I recently completed the first two courses in the Machine Learning Specialization on Coursera and have been trying to apply what I’ve learned by participating in beginner-level competitions on Kaggle and exploring some DrivenData challenges.
However, I noticed that I’m struggling when it comes to effectively cleaning the data and drawing meaningful insights. Specifically, I find it difficult to decide which features to include or exclude based on their relevance to the target variable — something I’ve seen other participants do quite well.
I’m wondering if it would be beneficial to first take a course on Exploratory Data Analysis (EDA) or a similar topic to strengthen my understanding.
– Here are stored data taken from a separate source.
(** * Outreach assistant: store adapter, delivery adapter and campaign loop

    A shallow embedding of [google_sheets.py], [message_generator.py],
    [sender.py] and [main.py], and the properties of the outreach
    specification stated over it.

    Python [str] values are modelled as [string] over the code points
    0..255; the character classes below are Python's, restricted to that
    range.  Log lines are not part of the model. *)

From Stdlib Require Import Ascii.
From Stdlib Require String.
From stdpp Require Import base strings list gmap.

Local Open Scope char_scope.
Local Open Scope stdpp_scope.

(** ** Python string primitives *)

Module Py.

Definition between (lo hi c : ascii) : bool :=
  Ascii.leb lo c && Ascii.leb c hi.

(** [str.isspace] on one character, also the class [\s] of [re]. *)
Definition isspace (c : ascii) : bool :=
  between "009" "013" c || between "028" "032" c
  || Ascii.eqb c "133" || Ascii.eqb c "160".

(** [str.isdigit] on one character: the decimal digits and the
    superscripts one, two and three. *)
Definition isdigit_char (c : ascii) : bool :=
  between "0" "9" c
  || Ascii.eqb c "178" || Ascii.eqb c "179" || Ascii.eqb c "185".

Definition is_upper (c : ascii) : bool :=
  between "A" "Z" c
  || (between "192" "222" c && negb (Ascii.eqb c "215")).

Definition lower_char (c : ascii) : ascii :=
  if is_upper c then ascii_of_nat (nat_of_ascii c + 32) else c.

Fixpoint all_chars (p : ascii -> bool) (s : string) : bool :=
  match s with
  | EmptyString => true
  | String c s' => p c && all_chars p s'
  end.

Fixpoint has_char (c : ascii) (s : string) : bool :=
  match s with
  | EmptyString => false
  | String d s' => Ascii.eqb c d || has_char c s'
  end.

(** [s.isdigit()]: every character is a digit and there is at least one. *)
Definition isdigit (s : string) : bool :=
  match s with
  | EmptyString => false
  | _ => all_chars isdigit_char s
  end.

(** [s.lower()] *)
Fixpoint lower (s : string) : string :=
  match s with
  | EmptyString => EmptyString
  | String c s' => String (lower_char c) (lower s')
  end.

Fixpoint lstrip (s : string) : string :=
  match s with
  | EmptyString => EmptyString
  | String c s' => if isspace c then lstrip s' else s
  end.

Fixpoint rstrip (s : string) : string :=
  match s with
  | EmptyString => EmptyString
  | String c s' =>
      match rstrip s' with
      | EmptyString => if isspace c then EmptyString else String c EmptyString
      | r => String c r
      end
  end.

(** [s.strip()] *)
Definition strip (s : string) : string := rstrip (lstrip s).

(** [s.startswith(p)] *)
Fixpoint startswith (p s : string) : bool :=
  match p, s with
  | EmptyString, _ => true
  | String a p', String b s' => Ascii.eqb a b && startswith p' s'
  | String _ _, EmptyString => false
  end.

(** [len(s)] *)
Definition len (s : string) : nat := String.length s.

(** [re.sub(cls, '', s)] for a pattern [cls] that is one character class:
    every character of the class is deleted. *)
Fixpoint re_sub_class (cls : ascii -> bool) (s : string) : string :=
  match s with
  | EmptyString => EmptyString
  | String c s' =>
      if cls c then re_sub_class cls s' else String c (re_sub_class cls s')
  end.

(** Truth value of a string: non-empty. *)
Definition truthy (s : string) : bool :=
  match s with EmptyString => false | _ => true end.

End Py.

(** ** Regular expressions, as far as [re.match] is used *)

Module Re.

Inductive regex : Type :=
| Void
| Eps
| Class (p : ascii -> bool)
| Seq (r1 r2 : regex)
| Or (r1 r2 : regex)
| Star (r : regex).

(** [r+] and [r{2,}] *)
Definition Plus (r : regex) : regex := Seq r (Star r).
Definition AtLeast2 (r : regex) : regex := Seq r (Seq r (Star r)).
Definition Chr (c : ascii) : regex := Class (Ascii.eqb c).

(** [$] outside MULTILINE mode: the end of the string, or just before a
    newline that ends the string. *)
Definition Dollar : regex := Or Eps (Chr "010").

Fixpoint nullable (r : regex) : bool :=
  match r with
  | Void => false
  | Eps => true
  | Class _ => false
  | Seq r1 r2 => nullable r1 && nullable r2
  | Or r1 r2 => nullable r1 || nullable r2
  | Star _ => true
  end.

Fixpoint deriv (c : ascii) (r : regex) : regex :=
  match r with
  | Void => Void
  | Eps => Void
  | Class p => if p c then Eps else Void
  | Seq r1 r2 =>
      if nullable r1
      then Or (Seq (deriv c r1) r2) (deriv c r2)
      else Seq (deriv c r1) r2
  | Or r1 r2 => Or (deriv c r1) (deriv c r2)
  | Star r1 => Seq (deriv c r1) (Star r1)
  end.

(** The whole of [s] is matched by [r]. *)
Fixpoint fullmatch (r : regex) (s : string) : bool :=
  match s with
  | EmptyString => nullable r
  | String c s' => fullmatch (deriv c r) s'
  end.

(** The language of a regular expression. *)
Inductive Lang : regex -> string -> Prop :=
| LEps : Lang Eps EmptyString
| LClass p c : p c = true -> Lang (Class p) (String c EmptyString)
| LSeq r1 r2 s1 s2 : Lang r1 s1 -> Lang r2 s2 -> Lang (Seq r1 r2) (s1 +:+ s2)
| LOrL r1 r2 s : Lang r1 s -> Lang (Or r1 r2) s
| LOrR r1 r2 s : Lang r2 s -> Lang (Or r1 r2) s
| LStarNil r : Lang (Star r) EmptyString
| LStarApp r s1 s2 :
    Lang r s1 -> Lang (Star r) s2 -> Lang (Star r) (s1 +:+ s2).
If so, I’d be grateful if you could recommend any good resources.
On the other hand, it’s also possible that I may have chosen datasets that aren’t very beginner-friendly. If that’s the case, I’d really appreciate any suggestions for simpler datasets that are well-suited for someone at my level.
Hi @Karthik14, this is a great question, and I relate to your experience. Kaggle is an intimidating place, and many times, I didn’t understand the code or the solutions. Keep in mind that this code (at least the top solutions) is written by the top percent of data scientists and machine learning engineers, so it might be difficult to understand.
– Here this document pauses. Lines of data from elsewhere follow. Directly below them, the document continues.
Lemma accounted_lookup_loop base add : forall fuel ls lsF,
  accounted base (ls_trie ls) -> trie_lookup_loop fuel add ls = Some lsF ->
  accounted base (ls_trie lsF).
Proof.
  induction fuel as [|fuel IH]; intros ls lsF Hacc Hrun; [discriminate|].
  rewrite trie_lookup_loop_unfold in Hrun.
  destruct (ls_node ls) as [node|]; [|injection Hrun as <-; exact Hacc].
  destruct (nextTermAgenda_P (S fuel) (ls_mem ls) (ls_agenda ls)) as [[item a]|];
    [|discriminate].
  simpl in Hrun. destruct item as [| |p].
  - injection Hrun as <-. exact Hacc.
  - destruct (follow_node (ls_trie ls) node TRIE_KEY_POP add) as [[n t']|] eqn:E;
      [|discriminate].
    simpl in Hrun. eapply IH; [|exact Hrun]. simpl. eapply accounted_follow_node; eauto.
  - destruct (lookup_step (S fuel) add ls node a p) as [ls'|] eqn:E; [|discriminate].
    simpl in Hrun. eapply IH; [|exact Hrun]. eapply accounted_lookup_step; eauto.
Qed.

Lemma lookup_accounted (base : Z) (fuel : nat) (t : trie) (m : mem) (k : Z) (add : bool)
    (rc : Z) (nodep : option node_id) (t' : trie) (m' : mem) :
  accounted base t ->
  trie_lookup fuel t m k add = Some (rc, nodep, t', m') ->
  accounted base t'.
Proof.
  intros Hacc Hrun. unfold trie_lookup in Hrun.
  destruct (trie_lookup_loop fuel add _) as [ls|] eqn:Hloop; [|discriminate].
  simpl in Hrun. apply accounted_lookup_loop with (base := base) in Hloop; [|exact Hacc].
  destruct (clear_vars fuel (ls_mem ls) k (ls_var_number ls)); [|discriminate].
  simpl in Hrun.
  destruct (ls_rc ls =? TRUE); [destruct (ls_node ls)|]; injection Hrun as _ _ <- _;
    exact Hloop.
Qed.

(** The accounting survives a lookup, with or without additions and
    whatever its return code: after trie_lookup the node counter is
    still the number of nodes allocated and not freed, and the pool is
    charged for exactly these. *)
Theorem trie_lookup_accounted (base : Z) (fuel : nat) (t : trie) (m : mem) (k : Z) (add : bool)
    (rc : Z) (nodep : option node_id) (t' : trie) (m' : mem) :
  accounted base t ->
  trie_lookup fuel t m k add = Some (rc, nodep, t', m') ->
  accounted base t'.
Proof. apply lookup_accounted. Qed.

(** The accounting survives trie_delete, with and without pruning. *)
Theorem trie_delete_accounted (base : Z) (fuel : nat) (t : trie) (node : node_id)
    (prune : bool) (t' : trie) :
  accounted base t ->
  trie_delete fuel t node prune = Some t' ->
  accounted base t'.
Proof.
  intros Hacc Hrun. unfold trie_delete in Hrun.
  destruct (nodes t !! node) as [nd|] eqn:Hn; [|discriminate]. simpl in Hrun.
  destruct (tn_value nd =? 0); [injection Hrun as <-; exact Hacc|].
  destruct prune.
  - destruct (prune_node fuel t node) as [t1|] eqn:E; [|discriminate].
    simpl in Hrun. injection Hrun as <-.
    apply accounted_prune_node with (base := base) in E; [|exact Hacc].
    exact E.
  - simpl in Hrun. injection Hrun as <-.
    eapply accounted_same; [|apply accounted_update; [eauto|exact Hacc]].
    eapply same_store_trans; [apply same_store_release_value|]. repeat split.
Qed.

(** The accounting survives trie_insert, whether the key is new, is
    already there, or is refused. *)
Theorem trie_insert_accounted (base : Z) (fuel : nat) (t : trie) (m : mem) (Key Value : Z)
    (update : bool) (r : result) :
  accounted base t ->
  trie_insert fuel t m Key Value update = Some r ->
  accounted base (r_trie r).
Proof.
  intros Hacc Hrun. unfold trie_insert in Hrun.
  destruct (trie_lookup fuel t m Key true) as [[[[rc nodep] t1] m1]|] eqn:Hlook;
    [|discriminate].
  simpl in Hrun. apply lookup_accounted with (base := base) in Hlook; [|exact Hacc].
  destruct (rc =? TRUE).
  2:{ destruct (trie_error rc) as [rc' exc]. injection Hrun as <-. exact Hlook. }
  destruct nodep as [node|]; [|discriminate]. simpl in Hrun.
  destruct (intern_value fuel t1 m1 Value) as [[val t2]|] eqn:Hval; [|discriminate].
  simpl in Hrun.
  assert (H2 : accounted base t2).
  { eapply accounted_same; [|exact Hlook]. unfold intern_value in Hval.
    destruct (deRef fuel m1 Value) as [vp|]; [|discriminate]. simpl in Hval.
    destruct (m1 !! vp) as [w|]; [|discriminate]. simpl in Hval.
    destruct (isAtom w || isTaggedInt w); [injection Hval as _ <-; apply same_store_refl|].
    unfold PL_record in Hval.
    repeat match type of Hval with
    | (match ?x with _ => _ end) = _ => destruct x; try discriminate
    | (mbind _ ?x) = _ => destruct x; try discriminate; simpl in Hval
    end.
    injection Hval as _ <-. repeat split. }
  destruct (nodes t2 !! node) as [nd|] eqn:Hnd; [|discriminate]. simpl in Hrun.
  assert (Hup : forall v, accounted base (update_node (acquire_key v t2) node (set_value nd v))).
  { intros v. apply accounted_update.
    - destruct (same_store_acquire_key v t2) as [-> _]. eauto.
    - eapply accounted_same; [apply same_store_acquire_key|exact H2]. }
  assert (Her : forall v, accounted base (PL_erase v t2)).
  { intros v. eapply accounted_same; [|exact H2]. repeat split. }
  destruct (tn_value nd =? 0); simpl in Hrun.
  - injection Hrun as <-. simpl.
    eapply accounted_same; [|apply (Hup val)]. repeat split.
  - destruct update.
    + destruct (equal_value t2 (tn_value nd) val); simpl in Hrun.
      * destruct (isRecord val); injection Hrun as <-; simpl; auto.
      * injection Hrun as <-. simpl.
        eapply accounted_same; [apply same_store_release_value|apply Hup].
    + injection Hrun as <-. simpl. destruct (isRecord val); auto.
Qed.

Lemma accounted_b_sound base t : accounted_b base t = true -> accounted base t.
Proof.
  unfold accounted_b. intros H. apply andb_true_iff in H as [H H3].
  apply andb_true_iff in H as [H1 H2]. rewrite forallb_forall in H1.
  split; [|split].
  - intros x [nd Hx]. apply Nat.ltb_lt.
    apply (H1 (x, nd)). apply list_elem_of_In, elem_of_map_to_list. exact Hx.
  - apply Z.eqb_eq. exact H2.
  - destruct (alloc_pool t); [apply Z.eqb_eq; exact H3|exact I].
Qed.

Lemma trie_lookup_accounted_witness : accounted 0 trie_pooled_lookup.
Proof.
  apply (trie_lookup_accounted 0 100 trie_pooled term_mem 10 true
           TRUE (Some 8%nat) trie_pooled_lookup term_mem).
  - apply accounted_b_sound. vm_compute. reflexivity.
  - vm_compute. reflexivity.
Defined.

Lemma trie_delete_accounted_witness :
  accounted 0 (deleted trie_pooled_term 8%nat true).
Proof.
  apply (trie_delete_accounted 0 10 trie_pooled_term 8%nat true).
  - apply accounted_b_sound. vm_compute. reflexivity.
  - vm_compute. reflexivity.
Defined.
What I did is try to learn more Python, many times lack of understanding of Python leads to a poor understanding of the code and solution, also I concluded that having a broad understanding of every field of data is what makes the difference, for instance, a medical student learns from Obstetrics to traumatology, it doesn’t matter what you want to master you need to learn the broad aspects of medicine, the same applies to this, understand data analytics, data engineer, data science and machine learning engineer is what would make you stand out no matter the specialized path you choose.
Currently, there is a specialization going on for all the fields I just mentioned. I haven’t taken the data analytics specialization, so I cannot say.
I took this career path on Dataquest data analytics and it was really useful for the incremental learning approach, and the practical exercise.
@Karthik14 Since you’re looking to improve your Exploratory Data Analysis (EDA) and feature selection skills, here are some great courses to check out:
I really appreciate your suggestions and will definitely work on gaining knowledge in the areas you’ve highlighted. Also, thanks for recommending Dataquest. it looks like a fantastic resource, and I’m excited to give it a try.